World Summit on Nature - Against the dramatic decline of species

Not only is the climate crisis real, global biodiversity is also under serious threat. According to a report by the World Biodiversity Council (IPBES), around ONE MILLION animal and plant species are threatened with extinction worldwide. An incredibly staggering figure. The World Summit on Nature in Montréal, Canada, which has been meeting for two weeks since December 7, faces the incredible challenge of averting this threat. The decline of species and the destruction of our ecosystems and climate change go hand in hand and both have very problematic effects on our human lives.

 

Making peace with nature

In his opening speech at the World Summit for Nature in Montréal, Antònio Guterres had harsh words for our current behavior: "We are waging war against nature" and treating it like our toilet. The "orgy of destruction" must end, he said. "We must take responsibility for the damage we have done and act to put it right," Guterres continued. "Despite the dreams of billionaires deluding themselves, there is no Planet B. We need to fix the world we have."

 

High hopes

Many are hoping for a "Paris moment for species conservation" at the World Summit on Nature in Montréal, Canada, including Elizabeth Maruma Mrema, the head of the UN Convention on Biological Diversity. In 2015, the participants at the UN Climate Change Conference in Paris agreed to limit global warming to 1.5 degrees Celsius compared to pre-industrial times - a major breakthrough for the international community.

 

Difficult negotiations

No agreement has yet been reached on the main issue of protecting 30 percent of the world's land and sea areas by 2030. For comparison: in Germany, only 0.6 percent of the area in the strictest category is protected as national parks.

 

"This small amount of protected land in Germany is nothing compared to countries in the Global South such as Botswana or Tanzania, which protect 20 to 40 percent of their land in national parks," says Matthias Glaubrecht, biodiversity researcher at the Leibniz Institute for the Analysis of Biodiversity Change in Hamburg.
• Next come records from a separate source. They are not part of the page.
(* ===== verification/Json.v ===== *)
(** * JSON as Go's [encoding/json] reads and writes it

    The scanner builds a tree that keeps the text of numbers, strings and member
    values (what [json.RawMessage] and the typed decoders look at); the encoder
    side is the string quoting of [json.Marshal] and the [compact] pass it
    applies to a [RawMessage]. *)

From S2P Require Export GoStrings.

(** ** Trees *)

(** A number keeps its literal, a string its text between the quotes, a member
    its key text, its value text and its value. *)
Inductive json : Type :=
| JNull
| JBool (b : bool)
| JNum (literal : string)
| JStr (raw : string)
| JArr (items : list json)
| JObj (members : list (string * (string * json))).

(** ** Scanning *)
Definition is_ws (c : ascii) : bool := byte_in (bytes [32; 9; 13; 10]) c.

Fixpoint skip_ws (s : string) : string :=
  match s with
  | String c r => if is_ws c then skip_ws r else s
  | EmptyString => ""
  end.

Definition is_hex (c : ascii) : bool :=
  let v := byte_val c in
  (48 <=? v) && (v <=? 57) || (97 <=? v) && (v <=? 102) || (65 <=? v) && (v <=? 70).

Definition cons_fst {A} (c : ascii) (p : option (string * A)) : option (string * A) :=
  (fun '(a, b) => (String c a, b)) <$> p.

(** The rest of the text after the byte [b], if it starts with it. *)
Definition expect (b : Z) (s : string) : option string :=
  match s with
  | String c r => if byte_val c =? b then Some r else None
  | EmptyString => None
  end.

(** The text of a string after its opening quote, and what follows it. *)
Fixpoint scan_string (s : string) : option (string * string) :=
  match s with
  | EmptyString => None
  | String c r =>
      if byte_val c =? 34 then Some ("", r)
      else if byte_val c =? 92 then
        match r with
        | String e r2 =>
            if byte_in "bfnrt\/" e || (byte_val e =? 34) then cons_fst c (cons_fst e (scan_string r2))
            else if byte_val e =? 117 then
              match r2 with
              | String h1 (String h2 (String h3 (String h4 r3))) =>
                  if is_hex h1 && is_hex h2 && is_hex h3 && is_hex h4 then
                    cons_fst c (cons_fst e (cons_fst h1 (cons_fst h2 (cons_fst h3
                      (cons_fst h4 (scan_string r3))))))
                  else None
              | _ => None
              end
            else None
        | EmptyString => None
        end
      else if byte_val c <? 32 then None
      else cons_fst c (scan_string r)
  end.

Fixpoint scan_digits (s : string) : string * string :=
  match s with
  | String c r =>
      if is_digit c then let '(d, r') := scan_digits r in (String c d, r') else ("", s)
  | EmptyString => ("", "")
  end.

(** [d+] *)
Definition scan_digits1 (s : string) : option (string * string) :=
  match scan_digits s with
  | (EmptyString, _) => None
  | p => Some p
  end.

Definition scan_int (s : string) : option (string * string) :=
  match s with
  | String c r =>
      if byte_val c =? 48 then Some ("0", r) else scan_digits1 s
  | EmptyString => None
  end.

Definition scan_frac (s : string) : option (string * string) :=
  match expect 46 s with
  | Some r => '(d, r) ← scan_digits1 r; Some (String "." d, r)
  | None => Some ("", s)
  end.

Definition scan_exp (s : string) : option (string * string) :=
  match s with
  | String c r =>
      if (byte_val c =? 101) || (byte_val c =? 69) then
        match r with
        | String sg r' =>
            if (byte_val sg =? 43) || (byte_val sg =? 45) then
              '(d, r) ← scan_digits1 r'; Some (String c (String sg d), r)
            else '(d, r) ← scan_digits1 r; Some (String c d, r)
        | EmptyString => None
        end
      else Some ("", s)
  | EmptyString => Some ("", s)
  end.

Definition scan_number (s : string) : option (string * string) :=
  let '(sign, s) := match expect 45 s with Some r => ("-", r) | None => ("", s) end in
  '(i, s) ← scan_int s;
  '(f, s) ← scan_frac s;
  '(e, s) ← scan_exp s;
  Some (sign +:+ i +:+ f +:+ e, s).

(** [taken s r]: the prefix of [s] before its suffix [r]. *)
Definition taken (s r : string) : string :=
  String.substring 0 (String.length s - String.length r) s.

(** A value at the head of the text.  [n] is fuel (twice the length is enough),
    [d] the nesting depth still allowed. *)
Fixpoint parse_value (n d : nat) (s : string) {struct n} : option (json * string) :=
  match n with
  | O => None
  | S n =>
      match skip_ws s with
      | EmptyString => None
      | String c r =>
          if byte_val c =? 123 then
            match d with
            | O => None
            | S d =>
                match expect 125 (skip_ws r) with
                | Some r' => Some (JObj [], r')
                | None => '(ms, r) ← parse_members n d r; Some (JObj ms, r)
                end
            end
          else if byte_val c =? 91 then
            match d with
            | O => None
            | S d =>
                match expect 93 (skip_ws r) with
                | Some r' => Some (JArr [], r')
                | None => '(vs, r) ← parse_items n d r; Some (JArr vs, r)
                end
            end
          else if byte_val c =? 34 then '(raw, r) ← scan_string r; Some (JStr raw, r)
          else if byte_val c =? 116 then r ← strip_prefix "true" (String c r); Some (JBool true, r)
          else if byte_val c =? 102 then r ← strip_prefix "false" (String c r); Some (JBool false, r)
          else if byte_val c =? 110 then r ← strip_prefix "null" (String c r); Some (JNull, r)
          else '(lit, r) ← scan_number (String c r); Some (JNum lit, r)
      end
  end
with parse_items (n d : nat) (s : string) {struct n} : option (list json * string) :=
  match n with
  | O => None
  | S n =>
      '(v, r) ← parse_value n d s;
      match expect 93 (skip_ws r) with
      | Some r => Some ([v], r)
      | None =>
          r ← expect 44 (skip_ws r);
          '(vs, r) ← parse_items n d r; Some (v :: vs, r)
      end
  end
with parse_members (n d : nat) (s : string) {struct n}
  : option (list (string * (string * json)) * string) :=
  match n with
  | O => None
  | S n =>
      s ← expect 34 (skip_ws s);
      '(key, r) ← scan_string s;
      r ← expect 58 (skip_ws r);
      let text := skip_ws r in
      '(v, r) ← parse_value n d text;
      let m := (key, (taken text r, v)) in
      match expect 125 (skip_ws r) with
      | Some r => Some ([m], r)
      | None =>
          r ← expect 44 (skip_ws r);
          '(ms, r) ← parse_members n d r; Some (m :: ms, r)
      end
  end.

Definition maxNestingDepth : nat := Z.to_nat 10000.

Definition json_fuel (s : string) : nat := 2 * String.length s + 2.

(** A whole text: one value and nothing but white space after it. *)
Definition parse_json (s : string) : option json :=
  '(v, r) ← parse_value (json_fuel s) maxNestingDepth s;
  match skip_ws r with EmptyString => Some v | _ => None end.

(** ** UTF-8 *)

(** The length of the UTF-8 encoding at the head of the text, if it is valid. *)
Definition utf8_size (s : string) : option nat :=
  let cont lo hi c := (lo <=? byte_val c) && (byte_val c <=? hi) in
  match s with
  | EmptyString => None
  | String a r =>
      let v := byte_val a in
      if v <? 128 then Some 1%nat
      else if (194 <=? v) && (v <=? 223) then
        match r with
        | String b _ => if cont 128 191 b then Some 2%nat else None
        | _ => None
        end
      else if (224 <=? v) && (v <=? 239) then
        match r with
        | String b (String c _) =>
            let lo := if v =? 224 then 160 else 128 in
            let hi := if v =? 237 then 159 else 191 in
            if cont lo hi b && cont 128 191 c then Some 3%nat else None
        | _ => None
        end
      else if (240 <=? v) && (v <=? 244) then
        match r with
        | String b (String c (String e _)) =>
            let lo := if v =? 240 then 144 else 128 in
            let hi := if v =? 244 then 143 else 191 in
            if cont lo hi b && cont 128 191 c && cont 128 191 e then Some 4%nat else None
        | _ => None
        end
      else None
  end.

Definition utf8_encode (r : Z) : string :=
  if r <? 128 then bytes [r]
  else if r <? 2048 then bytes [192 + r / 64; 128 + r mod 64]
  else if r <? 65536 then bytes [224 + r / 4096; 128 + r / 64 mod 64; 128 + r mod 64]
  else bytes [240 + r / 262144; 128 + r / 4096 mod 64; 128 + r / 64 mod 64; 128 + r mod 64].

Fixpoint str_take (n : nat) (s : string) : string :=
  match n, s with
  | S n, String c s => String c (str_take n s)
  | _, _ => ""
  end.
Fixpoint str_drop (n : nat) (s : string) : string :=
  match n, s with
  | S n, String _ s => str_drop n s
  | _, _ => s
  end.

(** ** Unquoting: the Go string a scanned string text stands for *)
Definition hex_val (c : ascii) : Z :=
  let v := byte_val c in
  if v <=? 57 then v - 48 else if v <=? 70 then v - 55 else v - 87.
Definition hex4 (s : string) : Z :=
  match s with
  | String a (String b (String c (String d _))) =>
      ((hex_val a * 16 + hex_val b) * 16 + hex_val c) * 16 + hex_val d
  | _ => 0
  end.

Definition unescape_chr (c : ascii) : Z :=
  let v := byte_val c in
  if v =? 98 then 8 else if v =? 102 then 12 else if v =? 110 then 10
  else if v =? 114 then 13 else if v =? 116 then 9 else v.

Fixpoint unquote_fuel (n : nat) (s : string) : string :=
  match n with
  | O => ""
  | S n =>
      match s with
      | EmptyString => ""
      | String c r =>
          if byte_val c =? 92 then
            match r with
            | EmptyString => ""
            | String e r2 =>
                if byte_val e =? 117 then
                  let u := hex4 r2 in
                  let r3 := str_drop 4 r2 in
                  if (55296 <=? u) && (u <? 57344) then
                    match strip_prefix (bytes [92; 117]) r3 with
                    | Some r4 =>
                        let u2 := hex4 r4 in
                        if (u <? 56320) && (56320 <=? u2) && (u2 <? 57344)
                        then utf8_encode ((u - 55296) * 1024 + (u2 - 56320) + 65536)
                               +:+ unquote_fuel n (str_drop 4 r4)
                        else utf8_encode 65533 +:+ unquote_fuel n r3
                    | None => utf8_encode 65533 +:+ unquote_fuel n r3
                    end
                  else utf8_encode u +:+ unquote_fuel n r3
                else String (chr (unescape_chr e)) (unquote_fuel n r2)
            end
          else
            match utf8_size s with
            | Some k => str_take k s +:+ unquote_fuel n (str_drop k s)
            | None => utf8_encode 65533 +:+ unquote_fuel n r
            end
      end
  end.
Definition unquote (raw : string) : string := unquote_fuel (String.length raw) raw.

(** ** Quoting, with HTML escaping as [json.Marshal] does it *)
Definition json_safe (c : ascii) : bool :=
  (32 <=? byte_val c) && (byte_val c <? 128) && negb (byte_in (bytes [34; 92; 60; 62; 38]) c).

Definition escape_byte (c : ascii) : string :=
  let v := byte_val c in
  if (v =? 34) || (v =? 92) then bytes [92; v]
  else if v =? 8 then "\b" else if v =? 12 then "\f" else if v =? 10 then "\n"
  else if v =? 13 then "\r" else if v =? 9 then "\t"
  else "\u00" +:+ String (hex_chr (v / 16)) (String (hex_chr (v mod 16)) "").

(** U+2028 and U+2029, which are escaped for JavaScript. *)
Definition line_sep (s : string) : option string :=
  match strip_prefix (bytes [226; 128; 168]) s, strip_prefix (bytes [226; 128; 169]) s with
  | Some _, _ => Some "\u2028"
  | _, Some _ => Some "\u2029"
  | _, _ => None
  end.

Fixpoint quote_fuel (n : nat) (s : string) : string :=
  match n with
  | O => ""
  | S n =>
      match s with
      | EmptyString => ""
      | String c r =>
          if byte_val c <? 128 then
            (if json_safe c then String c "" else escape_byte c) +:+ quote_fuel n r
          else
            match utf8_size s with
            | Some k =>
                (match line_sep s with Some e => e | None => str_take k s end)
                  +:+ quote_fuel n (str_drop k s)
            | None => "\ufffd" +:+ quote_fuel n r
            end
      end
  end.
Definition dquote : string := bytes [34].
Definition json_string (s : string) : string :=
  dquote +:+ quote_fuel (String.length s) s +:+ dquote.

(** ** [compact] with HTML escaping: the pass over a [RawMessage] *)
Inductive compact_state := Outside | Inside | Escaped.

Definition compact_next (st : compact_state) (c : ascii) : compact_state :=
  match st with
  | Outside => if byte_val c =? 34 then Inside else Outside
  | Inside => if byte_val c =? 34 then Outside else if byte_val c =? 92 then Escaped else Inside
  | Escaped => Inside
  end.

Definition drops (st : compact_state) (c : ascii) : bool :=
  match st with Outside => is_ws c | _ => false end.

Definition html_byte (c : ascii) : bool := byte_in (bytes [60; 62; 38]) c.

Fixpoint compact (st : compact_state) (s : string) : string :=
  match s with
  | EmptyString => ""
  | String c r =>
      if html_byte c then escape_byte c +:+ compact (compact_next st c) r
      else
        match line_sep s with
        | Some e =>
            match r with
            | String _ (String _ r3) => e +:+ compact st r3
            | _ => ""
            end
        | None =>
            if drops st c then compact (compact_next st c) r
            else String c (compact (compact_next st c) r)
        end
  end.

(** ** Composite texts *)
Definition json_array (items : list string) : string := "[" +:+ Join items "," +:+ "]".
Definition json_member (key value : string) : string :=
  dquote +:+ key +:+ dquote +:+ ":" +:+ value.
Definition json_object (members : list string) : string := "{" +:+ Join members "," +:+ "}".
Definition json_bool (b : bool) : string := if b then "true" else "false".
"If a country like Germany does not manage to place 30 percent of its land under protection, it should be able to buy its way out, so to speak," Professor Glaubrecht continues.

 

Negotiations on financial support for developing countries to protect biodiversity are proving equally difficult.
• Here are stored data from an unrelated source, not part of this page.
Lemma keeps_Remove (F : fault -> Prop) (I : store -> Prop) (p : path) :
  (forall fs, I fs -> I (delete p fs)) -> keeps F I (Remove p).
Proof.
  intros H. apply keeps_os_call. intros fs fs' a Hi. repeat case_match; intros [= <- _]; auto.
Qed.
Lemma keeps_RemoveAll (F : fault -> Prop) (I : store -> Prop) (p : path) :
  (forall fs, I fs -> I (delete p fs)) -> keeps F I (RemoveAll p).
Proof. intros H. apply keeps_os_call. intros fs fs' a Hi [= <- _]. auto. Qed.
Lemma keeps_Rename (F : fault -> Prop) (I : store -> Prop) (p q : path) :
  (forall fs n, I fs -> fs !! p = Some n -> I (<[q := n]> (delete p fs))) -> keeps F I (Rename p q).
Proof.
  intros H. apply keeps_os_call. intros fs fs' a Hi. repeat case_match; intros [= <- _]; auto.
Qed.
Lemma keeps_Chmod (F : fault -> Prop) (I : store -> Prop) (p : path) (perm : Z) :
  (forall fs c perm', I fs -> fs !! p = Some (NFile c perm') -> I (<[p := NFile c perm]> fs)) ->
  keeps F I (Chmod p perm).
Proof.
  intros H. apply keeps_os_call. intros fs fs' a Hi. repeat case_match; intros [= <- _]; eauto.
Qed.

#[export] Hint Resolve keeps_Lstat keeps_ReadDir keeps_ReadFile keeps_syncDirectory : fs.

Lemma keeps_removeFileAndSync (F : fault -> Prop) (I : store -> Prop) (p : path) :
  (forall fs, I fs -> I (delete p fs)) -> keeps F I (removeFileAndSync p).
Proof.
  intros H. unfold removeFileAndSync. apply keeps_bind.
  - apply keeps_attempt, keeps_Remove, H.
  - intros [a|[]]; auto with fs.
Qed.

Lemma dir_entries_NoDup (fs : store) (dir : string) : NoDup (dir_entries fs dir).*1.
Proof.
  rewrite dir_entries_perm. pose proof (NoDup_fst_map_to_list fs) as Hnd.
  induction (map_to_list fs) as [|[[d x] n] l IH]; simpl; [constructor|].
  simpl in Hnd. apply NoDup_cons in Hnd as [Hx Hl]. case_decide as Hd; simpl; [|auto].
  apply NoDup_cons. split; [|auto]. intros Hin. apply Hx.
  apply list_elem_of_fmap in Hin as ([y m] & -> & Hin).
  apply list_elem_of_omap in Hin as ([[d' x'] m'] & Hin & E). simpl in E. case_decide; [|done].
  simplify_eq/=. apply list_elem_of_fmap. by eexists (_, m).
Qed.

Lemma dir_entries_NoDup' (fs : store) (dir : string) : NoDup (dir_entries fs dir).
Proof. eapply NoDup_fmap_1, dir_entries_NoDup. Qed.

(** ** Reads: results *)
Section Reads.
Context (F : fault -> Prop).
"The sums that flow into environmentally harmful incentives every year are to be reduced by 500 billion US dollars worldwide. This includes subsidies for fossil fuels. According to the draft of the so-called post-2020 goals, 200 billion US dollars are to be allocated to nature conservation each year instead," writes the science media center.

 

According to the FAZ, the dispute between North and South over so-called "biopiracy", i.e. the private use of genetic data from DNA, but also details on proteins or RNA, which has been smouldering for years, could become a major obstacle to the World Summit on Nature. This genetic data not only contains valuable information for research, but is also extremely valuable for the pharmaceutical and chemical industries in particular.

 

Interim results after one week

Many observers warned that the summit would fail, but this seems to have been averted. Chief negotiator Basile van Havre now expressed his confidence in the prospects of success of what is probably the most important species protection treaty of the decade. Following important progress in recent days, there are no longer any countries that want to block an agreement, he said, expressing his relief.
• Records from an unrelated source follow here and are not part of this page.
(** Without faults the receipt is written: as soon as both successes have
    been seen, in either order, the call publishes the complete file with mode
    0600, leaves no temporary, and remembers that it did. *)
Theorem receipt_written_when_complete (p q : path) b t w rest :
  faults w = [] -> r_path t = Some p -> written t = false ->
  heartbeatOK t || b = true -> stateOK t || negb b = true ->
  pick_temp (files w) p.1 ".zeno-install-receipt-" "" (suffixes w) = Some (q, rest) ->
  p <> q -> (forall empty, files w !! p <> Some (NDir empty)) ->
  let '(w', o) := mark b t w in
  files w' = <[p := NFile (receipt_text (r_nonce t)) 384]> (files w) /\
  o = Done (set_flags true true true t).
Proof.
  intros Hf Hp Hw Hh Hs Hpick Hpq Hdir. unfold mark. rewrite Hp.
  set (t1 := if b then _ else _).
  assert (t1 = set_flags true true false t) as ->.
  { unfold t1, set_flags. destruct b; simpl in *; rewrite ?orb_true_r, ?orb_false_r in *; congruence. }
  cbn [written heartbeatOK stateOK set_flags orb negb r_nonce].
  destruct (pick_temp_fresh _ _ _ _ _ _ _ Hpick) as [Hq _].
  set (c := receipt_text (r_nonce t)). set (fs := files w) in *.
  set (w1 := mkWorld fs [] rest (notified w)).
  assert (forall fs', set_files fs' w1 = mkWorld fs' [] rest (notified w)) as Hset by done.
  assert (writeInstallReceipt p (r_nonce t) w = (set_files (<[p := NFile c 384]> fs) w1, Done ())) as Hwrite.
  { unfold writeInstallReceipt.
    assert (CreateTemp p.1 ".zeno-install-receipt-" "" w = (set_files (<[q := NFile "" 384]> fs) w1, Done q))
      as Hc by (unfold CreateTemp; fold fs; rewrite Hpick; by rewrite Hf).
    rewrite (bind_done _ _ _ _ _ Hc).
    assert (receipt_steps q p (r_nonce t) (set_files (<[q := NFile "" 384]> fs) w1) =
      (set_files (<[p := NFile c 384]> fs) w1, Done ())) as Hsteps.
    { unfold receipt_steps. fold c.
      rewrite (bind_done _ _ _ (set_files (<[q := NFile "" 384]> fs) w1) ()).
      2: { eapply close_done, os_call_ok; [done|simpl; by rewrite lookup_insert_eq|].
           by rewrite insert_insert_eq. }
      rewrite (bind_done _ _ _ (set_files (<[q := NFile c 384]> fs) w1) ()).
      2: { apply close_done. unfold WriteFile. simpl. rewrite lookup_insert_eq, insert_insert_eq. done. }
      rewrite (bind_done _ _ _ (set_files (<[q := NFile c 384]> fs) w1) ()) by done.
      rewrite (bind_done _ _ _ (set_files (<[q := NFile c 384]> fs) w1) ()) by done.
      apply os_call_ok with (fs' := <[p := NFile c 384]> fs); [done| |done]. simpl.
      rewrite lookup_insert_eq, lookup_insert_ne, delete_insert_id by done.
      destruct (fs !! p) as [[| | |]|] eqn:E; try done. by destruct (Hdir empty). }
    rewrite (bind_done _ _ _ (set_files (<[p := NFile c 384]> fs) w1) (Ok ()))
      by (by apply attempt_done).
    rewrite (bind_done _ _ _ (set_files (<[p := NFile c 384]> fs) w1) (Err ErrNotExist)); [done|].
    unfold attempt, Remove, os_call. simpl. by rewrite lookup_insert_ne, Hq. }
  rewrite (bind_done _ _ _ _ _ (attempt_done _ _ _ _ Hwrite)). done.
Qed.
The adoption of a new global species conservation agreement requires unanimity, i.e. the agreement of representatives of almost all of humanity.

"There is so much support for the 30×30 target that I doubt it will not be adopted or reduced in scale," says van Havre, who is usually cautious with predictions, about the key element of placing 30 percent of global land under protection by 2030.

 

"We cannot go home with an unambitious agreement that does not clearly state the objectives and implementation and monitoring mechanisms ," said Inka Gnittke, head of the German delegation.

 

However, it remains to be seen how ambitious the final version of the agreement will be.